Data to examine:
* * * * *
Lemma py_float_raise x e : py_float x = raise e -> e = TypeError \/ e = ValueError.
Proof.
  destruct x as [s|]; simpl; [|intros [= <-]; auto].
  destruct (float_of_chars _); [discriminate | intros [= <-]; auto].
Qed.

Lemma notimezone_raise dt e :
  _notimezone dt = raise e -> e = TypeError \/ e = ValueError.
Proof.
  destruct dt as [s|]; simpl; [|intros [= <-]; auto].
  destruct (contains_char "+" s); simpl; [|discriminate].
  destruct (split "+" s) as [|a [|b [|c l]]]; try discriminate; intros [= <-]; auto.
Qed.

Lemma strptime_raise s f e : strptime s f = raise e -> e = ValueError.
Proof.
  unfold strptime.
  destruct (match_format f _) as [|[groups [|c over]] paths];
    try (intros [= <-]; reflexivity).
  destruct (valid_datetime _); [discriminate | intros [= <-]; reflexivity].
Qed.

Lemma parse_date_raise self dtnode e :
  _parse_date self dtnode = raise e ->
  e = ValueError \/ e = TypeError \/ e = AssertionError.
Proof.
  unfold _parse_date. destruct dtnode as [n|]; [|discriminate].
  destruct (_find self n "Dt") as [d|].
  - intros H. apply bind_raise in H as [H|(v & _ & H)].
    + apply notimezone_raise in H. tauto.
    + apply bind_raise in H as [H|(r & _ & H)]; [|discriminate].
      apply strptime_raise in H. tauto.
  - destruct (_find self n "DtTm") as [t|]; [|intros [= <-]; tauto].
    intros H. apply bind_raise in H as [H|(v & _ & H)].
    + apply notimezone_raise in H. tauto.
    + apply bind_raise in H as [H|(r & _ & H)]; [|discriminate].
      apply strptime_raise in H. tauto.
Qed.

(** ** [_parse_date] *)

(** C6, as the code has it.  The normalizer returns [None] exactly when the
    node is [None].  On a node it reads the date-only child when there is
    one, whatever else the node holds, and the date-time child otherwise.
    Its failures are exceptions of the interpreter, never the plugin's
    [ParseError]: [AssertionError] when neither child is present,
    [ValueError] when the stripped text does not match the pattern of the
    child read ([TypeError] when that child has no text). *)
Theorem parse_date_cases (self : Iso20022Parser) (dtnode : option Element) :
  (_parse_date self dtnode = ok None <-> dtnode = None) /\
  (forall n d, dtnode = Some n -> _find self n "Dt" = Some d ->
     _parse_date self dtnode =
       (do dtvalue <- _notimezone (text d);
        do r <- strptime dtvalue format_date; ok (Some r))) /\
  (forall n t, dtnode = Some n -> _find self n "Dt" = None ->
     _find self n "DtTm" = Some t ->
     _parse_date self dtnode =
       (do dtvalue <- _notimezone (text t);
        do r <- strptime dtvalue format_datetime; ok (Some r))) /\
  (forall n, dtnode = Some n -> _find self n "Dt" = None ->
     _find self n "DtTm" = None ->
     _parse_date self dtnode = raise AssertionError) /\
  (forall e, _parse_date self dtnode = raise e ->
     is_ParseError e = false /\
     (e = ValueError \/ e = TypeError \/ e = AssertionError)).
Proof.
  split; [split|split; [|split; [|split]]].
  - destruct dtnode as [n|]; [|reflexivity]. unfold _parse_date.
    destruct (_find self n "Dt") as [d|]; [|destruct (_find self n "DtTm") as [t|]];
      try discriminate; intros H;
      apply bind_ok in H as (v & _ & H); apply bind_ok in H as (r & _ & H);
      discriminate.
  - intros ->. reflexivity.
  - intros n d -> Hd. unfold _parse_date. now rewrite Hd.
  - intros n t -> Hd Ht. unfold _parse_date. now rewrite Hd, Ht.
  - intros n -> Hd Ht. unfold _parse_date. now rewrite Hd, Ht.
  - intros e H. apply parse_date_raise in H.
    split; [destruct H as [->|[->| ->]]; reflexivity | exact H].
Qed.

Lemma parse_date_cases_witness :
  _parse_date (Sample.parser "EUR")
    (Some (Sample.elem "ValDt"
             [Sample.leaf "DtTm" "2016-01-01T10:00:00"; Sample.leaf "Dt" "2016-01-01+02:00"]))
  = ok (Some (mkDatetime 2016 1 1 0 0 0)).
Proof.
  destruct (parse_date_cases (Sample.parser "EUR")
    (Some (Sample.elem "ValDt"
             [Sample.leaf "DtTm" "2016-01-01T10:00:00"; Sample.leaf "Dt" "2016-01-01+02:00"])))
    as (_ & Hdt & _).
  rewrite (Hdt _ (Sample.leaf "Dt" "2016-01-01+02:00") eq_refl); reflexivity.
Defined.

(** C6 as stated fails: a date node with neither child trips the [assert],
    and a text that does not match makes [strptime] raise [ValueError];
    neither is a [ParseError]. *)
Lemma parse_date_unclassified_counterexample :
  _find (Sample.parser "EUR") (Sample.elem "ValDt" []) "Dt" = None /\
  _find (Sample.parser "EUR") (Sample.elem "ValDt" []) "DtTm" = None /\
  _parse_date (Sample.parser "EUR") (Some (Sample.elem "ValDt" []))
    = raise AssertionError /\
  is_ParseError AssertionError = false /\
  _parse_date (Sample.parser "EUR") (Some (Sample.on_date "ValDt" "31.12.2015"))
    = raise ValueError /\
  is_ParseError ValueError = false.
Proof. repeat split; reflexivity. Qed.

(** ** [_parse_line] *)

(** The node found at a place, and the amount parsed, are the ones the
    extraction went through. *)
Ltac same_found Hind Hind' Hamt Hamt' Ha Ha' :=
  rewrite Hind in Hind'; injection Hind' as <-;
  rewrite Hamt in Hamt'; injection Hamt' as <-;
  rewrite Ha in Ha'; injection Ha' as <-.

Section Extraction.

Context (self : Iso20022Parser).

(** What a successful extraction went through. *)
Lemma parse_line_ok ntry sline :
  _parse_line self ntry = ok (Some sline) ->
  exists ind amtnode a ref,
    _find self ntry "CdtDbtInd" = Some ind /\
    _find self ntry "Amt" = Some amtnode /\
    get amtnode "Ccy" = currency (statement self) /\
    _parse_amount amtnode = ok a /\
    _parse_date self (_find self ntry "ValDt") = ok (date sline) /\
    _parse_date self (_find self ntry "BookgDt") = ok (date_user sline) /\
    match _find self ntry detail_reference with
    | Some r => Some r
    | None => _find self ntry entry_reference
    end = Some ref /\
    refnum sline = text ref /\
    amount sline = (if bool_decide (text ind = Some CD_DEBIT) then float_neg a else a) /\
    payee sline =
      node_text (_find self ntry
                   (if bool_decide (text ind = Some CD_DEBIT)
                    then creditor_name else debtor_name)).
Proof.
  unfold _parse_line. intros H.
  apply bind_ok in H as (ind & Hind%deref_ok & H).
  apply bind_ok in H as (amtnode & Hamt%deref_ok & H).
  destruct (bool_decide (get amtnode "Ccy" = currency (statement self))) eqn:Hccy;
    simpl in H; [|discriminate].
  apply bool_decide_eq_true in Hccy.
  apply bind_ok in H as (a & Ha & H).
  exists ind, amtnode, a.
  destruct (bool_decide (text ind = Some CD_DEBIT));
    apply bind_ok in H as (d & Hd & H);
    apply bind_ok in H as (du & Hdu & H);
    apply bind_ok in H as (ref & Href%deref_ok & H);
    injection H as <-; exists ref; simpl; repeat split; assumption.
Qed.

(** The extractor itself never raises the plugin's [ParseError]. *)
Lemma parse_line_raise ntry e :
  _parse_line self ntry = raise e -> is_ParseError e = false.
Proof.
  assert (Hdate : forall n e', _parse_date self n = raise e' -> is_ParseError e' = false).
  { intros n e' H. apply parse_date_raise in H as [->|[->| ->]]; reflexivity. }
  unfold _parse_line. intros H.
  apply bind_raise in H as [[_ ->]%deref_raise|(ind & _ & H)]; [reflexivity|].
  apply bind_raise in H as [[_ ->]%deref_raise|(amtnode & _ & H)]; [reflexivity|].
  destruct (bool_decide (get amtnode "Ccy" = currency (statement self)));
    simpl in H; [|discriminate].
  apply bind_raise in H as [[->| ->]%py_float_raise|(a & _ & H)]; try reflexivity.
  destruct (bool_decide (text ind = Some CD_DEBIT));
    (apply bind_raise in H as [H|(d & _ & H)]; [now apply Hdate in H|];
     apply bind_raise in H as [H|(du & _ & H)]; [now apply Hdate in H|];
     apply bind_raise in H as [[_ ->]%deref_raise|(ref & _ & H)];
     [reflexivity | discriminate]).
Qed.

Lemma select_nil (ss : list step) : fold_left select ss [] = [].
Proof. induction ss as [|[|name] ss IH]; simpl; assumption || reflexivity. Qed.

(** Nothing is found below a place that does not exist. *)
Lemma find_below_missing xmlns e path more :
  fold_left select (steps xmlns path) [e] = [] ->
  fold_left select (steps xmlns path ++ more) [e] = [].
Proof. intros H. rewrite fold_left_app, H. apply select_nil. Qed.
* * * * *
I'd like every line with the string "split" copied from the listing.

Answer space:
  destruct (split "+" s) as [|a [|b [|c l]]]; try discriminate; intros [= <-]; auto.
  split; [split|split; [|split; [|split]]].
    split; [destruct H as [->|[->| ->]]; reflexivity | exact H].
Proof. repeat split; reflexivity. Qed.
    injection H as <-; exists ref; simpl; repeat split; assumption.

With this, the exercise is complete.